Find the string "error" in the listing and report every line that has it.

- **Dataset excerpts**
________
(** A first error is recorded; only control fields change besides. *)
Lemma proto_fail_ctl p error :
  p_failed p = false ->
  ctl (p <| p_failed := true |> <| p_last_error := error |>) (proto_fail p error).
Proof. intros Hf. unfold proto_fail. rewrite Hf. cbn [negb]. apply submit_goaway_ctl. Qed.

End Output.

End H2ProtoOut.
________
- **Task result**
(** A first error is recorded; only control fields change besides. *)
Lemma proto_fail_ctl p error :
  ctl (p <| p_failed := true |> <| p_last_error := error |>) (proto_fail p error).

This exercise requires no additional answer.